R. U. R. and The Insect Play - Josef and Karel Čapek

R. U. R. – which stands for Rossum’s Universal Robots – is credited with giving us the word robot (from the Slavic robota meaning ‘hard work’ or ‘drudgery’). Robot these days is generally used to refer to a mechanical construct, whereas in the play, these are artificial humans, redesigned and grown using a secret process. The play is set on a remote island where the company, R. U. R., creates its robots. It covers a period of several years from the time when one of he scientists in charge of production is encouraged by a visitor to try to give robots a soul. The project backfires and as robots become aware of their position (used as slaves and as expendable soldiers in increasing numbers of wars) they begin to revolt.
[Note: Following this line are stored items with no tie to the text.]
(** What the loop over the destinations adds to the tree. *)
Lemma bands_tree rules i dsts q v : - 2 ^ 63 ≤ 4 + Z.of_nat (i + length dsts) < 2 ^ 63 →
  ∃ q', fold_left (λ v c, tc_effect c v) (band_effects rules i dsts) (<[dev := q]> v) = <[dev := q']> v
    ∧ q_map q' = q_map q ∧ q_filters q' = q_filters q ++ imap (λ j a, (pf_String (mkPrefix a 32), band (i + j))) dsts
    ∧ (∀ j a, dsts !! j = Some a → q_netem q' !! band (i + j) = Some (Args (default zeroShape (rules !! a))))
    ∧ (∀ n, 0 ≤ n < 4 + Z.of_nat i → q_netem q' !! class_of n = q_netem q !! class_of n).
Proof.
  revert i q. induction dsts as [|a dsts IH]; intros i q Hl; cbn [band_effects fold_left length] in *.
  { exists q. cbn. rewrite app_nil_r. by split_and!. }
  cbn [tc_effect]. rewrite !alter_insert_eq. edestruct (IH (S i)) as (q' & -> & Hm & Hf & Hn & Ho); [lia|].
  exists q'. split; [done|]. split; [by rewrite Hm|]. split; [|split].
  - rewrite Hf. cbn. rewrite <- app_assoc. cbn. rewrite Nat.add_0_r. do 2 f_equal. apply imap_ext. intros j x _. cbn. by rewrite Nat.add_succ_r.
  - intros [|j] x; cbn; [|rewrite Nat.add_succ_r; apply Hn]. intros [= <-]. rewrite Nat.add_0_r.
    change (band i) with (class_of (4 + Z.of_nat i)). rewrite Ho by lia. cbn. by rewrite lookup_insert_eq.
  - intros n Hlt. rewrite Ho by lia. cbn. rewrite lookup_insert_ne; [done|]. intros E%class_of_inj; lia.
Qed.

(** Packets to an address of [rules] go through its netem, all others through
    none. *)
Definition shaped_as (rules : gmap Addr Shape) (v : option qtree) : Prop :=
  ∀ a prio, Is4 a = true → addr_ok a → (prio < 16)%nat → way v a prio = Args <$> rules !! a.
Definition rules_ok rules : Prop := map_Forall (λ a _, addr_ok a) rules.

Lemma prio_class prio : (prio < 16)%nat → ∃ n, 0 ≤ n < 4 ∧ class_of (1 + default 0 (ParseInt (default "0" (priomap !! prio)))) = class_of n.
Proof.
  intros Hp. do 16 (destruct prio as [|prio]; [eexists; split; [|reflexivity]; vm_compute; by split|]). lia.
Qed.

Lemma find_dst dsts a : NoDup dsts → Forall (λ a, Is4 a = true ∧ addr_ok a) (a :: dsts) →
  match list_find (λ f, f.1 = pf_String (mkPrefix a 32)) (imap (λ j a, (pf_String (mkPrefix a 32), band j)) dsts) with
  | Some (_, (_, b)) => ∃ j, dsts !! j = Some a ∧ b = band j
  | None => a ∉ dsts
  end.
Proof.
  intros Hnd [[Ha1 Ha2] HF]%Forall_cons. destruct (list_find _ _) as [[j [t b]]|] eqn:E.
  - apply list_find_Some in E as (Hl & Ht & _). rewrite list_lookup_imap in Hl. destruct (dsts !! j) as [a'|] eqn:Ej; [|done].
    cbn in Hl, Ht. injection Hl as Hl1 Hl2. exists j. split; [|done]. rewrite Ej. f_equal.
    rewrite Forall_lookup in HF. destruct (HF _ _ Ej). apply dst_text_inj; [done..|]. congruence.
  - apply list_find_None in E. intros [j Hj]%list_elem_of_lookup. rewrite Forall_lookup in E.
    refine (E j (pf_String (mkPrefix a 32), band j) _ eq_refl). by rewrite list_lookup_imap, Hj.
Qed.

Lemma Commands_ok rules cmds : Commands dev rules = Ok cmds →
  (cmds = [] ∧ rules = ∅)
  ∨ (∃ dsts, NoDup dsts ∧ (∀ a, a ∈ dsts ↔ is_Some (rules !! a)) ∧ Forall (λ a, Is4 a = true) dsts ∧ (1 ≤ length dsts ≤ 13)%nat
       ∧ cmds = prio_cmd dev (length dsts) :: band_cmds dev rules 0 dsts).
Proof.
  unfold Commands. destruct (check_rules (range rules)) as [l|] eqn:E; cbn [res_bind]; [|done].
  apply check_rules_ok in E as [-> HF]. pose proof (range_perm rules) as HP.
  assert ((range rules).*1 ≡ₚ (map_to_list rules).*1) as HK by by rewrite HP.
  destruct (Nat.eqb_spec (length (range rules).*1) 0) as [E0|E0].
  { intros [= <-]. left. split; [done|]. apply map_to_list_empty_iff. rewrite length_fmap in E0.
    apply Permutation_nil. rewrite <- HP. by destruct (range rules). }
  destruct (Nat.ltb_spec MaxDestinations (length (range rules).*1)) as [?|E1]; [done|]. intros [= <-]. right.
  pose proof (merge_sort_Permutation addr_le (range rules).*1) as HS. exists (merge_sort addr_le (range rules).*1).
  split_and!.
  - rewrite HS, HK. apply NoDup_fst_map_to_list.
  - intros a. rewrite HS, HK, list_elem_of_fmap. split.
    + intros ([a' s] & -> & Hin%elem_of_map_to_list). by eexists.
    + intros [s Hs]. exists (a, s). split; [done|]. by apply elem_of_map_to_list.
  - rewrite HS. apply Forall_fmap. eapply Forall_impl; [exact HF|]. by intros ? [? _].
  - rewrite HS. lia.
  - rewrite HS. unfold MaxDestinations in E1. lia.
  - done.
Qed.

(** The commands of [rules], all of them successful, shape the device so. *)
Lemma run_Commands rules cmds w w' : rules_ok rules → Commands dev rules = Ok cmds → tcview w !! dev = None →
  run_cmds d cmds w = (None, w') →
  delete dev (tcview w') = delete dev (tcview w) ∧ shaped_as rules (tcview w' !! dev).
Proof.
  intros Hok [[-> ->]|(dsts & Hnd & Hin & H4 & Hlen & ->)]%Commands_ok Hv Hr.
  { cbn in Hr. injection Hr as <-. split; [done|]. intros a prio _ _ _. by rewrite Hv, lookup_empty. }
  apply (run_cmds_ok (_ :: _) (TcPrio dev (Itoa (3 + Z.of_nat (length dsts))) priomap :: band_effects rules 0 dsts)) in Hr;
    [|constructor; [done|apply parse_bands]].
  cbn [fold_left tc_effect] in Hr. set (q0 := mkTree _ _ _ _ _) in Hr.
  destruct (bands_tree rules 0 dsts q0 (tcview w)) as (q & Eq & Hm & Hf & Hn & Ho); [lia|]. rewrite Eq in Hr.
  rewrite Hr, delete_insert_eq. split; [done|]. rewrite lookup_insert_eq. intros a prio Ha1 Ha2 Hp.
  unfold way. cbn [mbind option_bind]. rewrite Hf, Hm. cbn [q0 q_filters q_map app].
  assert (Forall (λ a, Is4 a = true ∧ addr_ok a) (a :: dsts)) as HF.
  { constructor; [done|]. rewrite Forall_forall in H4 |- *. intros x Hx. split; [by apply H4|]. apply Hin in Hx as [s Hs]. by eapply Hok. }
  pose proof (find_dst dsts a Hnd HF) as Hfind. cbn [Nat.add]. destruct (list_find _ _) as [[j [t b]]|].
  - destruct Hfind as (i & Hi & ->). pose proof (Hn i a Hi) as Hni. cbn [Nat.add] in Hni. rewrite Hni.
    assert (a ∈ dsts) as [s Hs]%Hin by by eapply list_elem_of_lookup_2.
    by rewrite Hs.
  - rewrite Hin in Hfind. apply eq_None_not_Some in Hfind. rewrite Hfind. destruct (prio_class prio Hp) as (n & Hb & ->).
    rewrite Ho by lia. cbn. apply lookup_empty.
Qed.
Eventually they reach the island where their kind are produced and the final confrontation is played out.

The Insect Play tells of a tramp and his observations of the insect world – butterflies, beetles, and ants – with one act devoted to each of the groups of insects. On the surface it sounds whimsical. The butterflies chase each other about like empty-headed beautiful people, the beetles slave away to make their pile, and the ants engage in all out warfare that reminds the tramp of his own experiences in the trenches of the First World War.
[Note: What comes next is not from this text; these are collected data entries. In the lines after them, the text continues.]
(* ===== verification/Etcd.v ===== *)
(** * The etcd store: internal/control/etcdstore.go

    The etcd client is the class [EtcdClient]: gets, puts and a transaction with
    one comparison. [EtcdLaws] is what etcd documents of them: one revision
    counter for the whole store, raised by every write; a key's create and mod
    revisions; and that a transaction is atomic. The store is shown to keep the
    laws of the interface, and to be indistinguishable from [MemStore] for a
    client that only hands revisions back. *)

From S2P Require Import Prelude Store Ownership.

Record etcd_kv := mkEtcdKV { ek_Key : string; ek_Value : bytes; ek_CreateRevision : Z; ek_ModRevision : Z }.
Inductive etcd_cmp := CmpCreate (key : string) (rev : Z) | CmpMod (key : string) (rev : Z).
(** The response of a transaction; a response that is no range is [None]. *)
Record etcd_txn := mkTxn { tx_Succeeded : bool; tx_Revision : Z; tx_Responses : list (option (list etcd_kv)) }.

Class EtcdClient (S : Type) := {
  (** [WithPrefix] when the flag is set; [None] is an error *)
  etcd_Get : string → bool → S → option (list etcd_kv);
  etcd_Put : string → bytes → option Z → S → S * bool;
  (** If(cmp).Then(OpPut(key, value)).Else(OpGet(key)) *)
  etcd_Txn : etcd_cmp → string → bytes → S → S * option etcd_txn;
}.

Inductive etcd_event_type := EventTypePut | EventTypeDelete.

Section store.
Context {S : Type} `{!EtcdClient S}.

Record EtcdStore := mkEtcd { client : S }.
Definition NewEtcdStore (c : S) : EtcdStore := mkEtcd c.

Definition failed {A} (what key : string) : res store_error A := Err (StoreFailure ("control: etcd " +:+ what +:+ " " +:+ key)).

Definition et_Put (key : string) (value : bytes) (e : EtcdStore) : EtcdStore * option store_error :=
  let '(c, ok) := etcd_Put key value None (client e) in
  (mkEtcd c, if ok : bool then None else Some (StoreFailure ("control: etcd put " +:+ key))).

Definition et_Get (key : string) (e : EtcdStore) : res store_error (option bytes) :=
  match etcd_Get key false (client e) with
  | None => failed "get" key
  | Some [] => Ok None
  | Some (kv :: _) => Ok (Some (ek_Value kv))
  end.

Definition et_List (prefix : string) (e : EtcdStore) : res store_error (gmap string bytes) :=
  match etcd_Get prefix true (client e) with
  | None => failed "list" prefix
  | Some kvs => Ok (fold_left (λ out kv, <[ek_Key kv := ek_Value kv]> out) kvs ∅)
  end.

(** What [Watch] sends on for an event of etcd. *)
Definition et_event (t : etcd_event_type) (kv : etcd_kv) : Event :=
  match t with
  | EventTypeDelete => mkEvent (ek_Key kv) [] true
  | EventTypePut => mkEvent (ek_Key kv) (ek_Value kv) false
  end.
(** Its goroutine: the responses received until the channel is closed, and how
    many events could be sent before the context ended. *)
Definition et_Watch (resps : list (list (etcd_event_type * etcd_kv))) (sent : nat) : list Event :=
  take sent ((λ ev, et_event ev.1 ev.2) <$> concat resps).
Not much there, one would think, yet these two plays (along with other work by the Čapeks) are important in a number of ways. To begin with they are part of the tradition of highly political and philosophical science fiction to emerge from Eastern Europe. They are also a key part of the tradition of theatre as social conscience. Both plays in this volume are concerned with the way in which we treat others and the consequences of mistreatment. They are highly critical of totalitarian regimes. Had the Čapeks survived beyond the Second World War, it is highly likely they would have fallen victim of Stalin.

If only to keep the voice of dissent alive these plays should be read and performed. Totalitarianism and the exploitation of other people come in many forms and disguises and we need to be reminded of the terror and degradation this brings. Yet these plays are also worth keeping alive because they are good plays. Perhaps a touch dated, but that’s just fashion. They are not heavy with their message, but offer good, simple storytelling with a moral we can all draw for ourselves.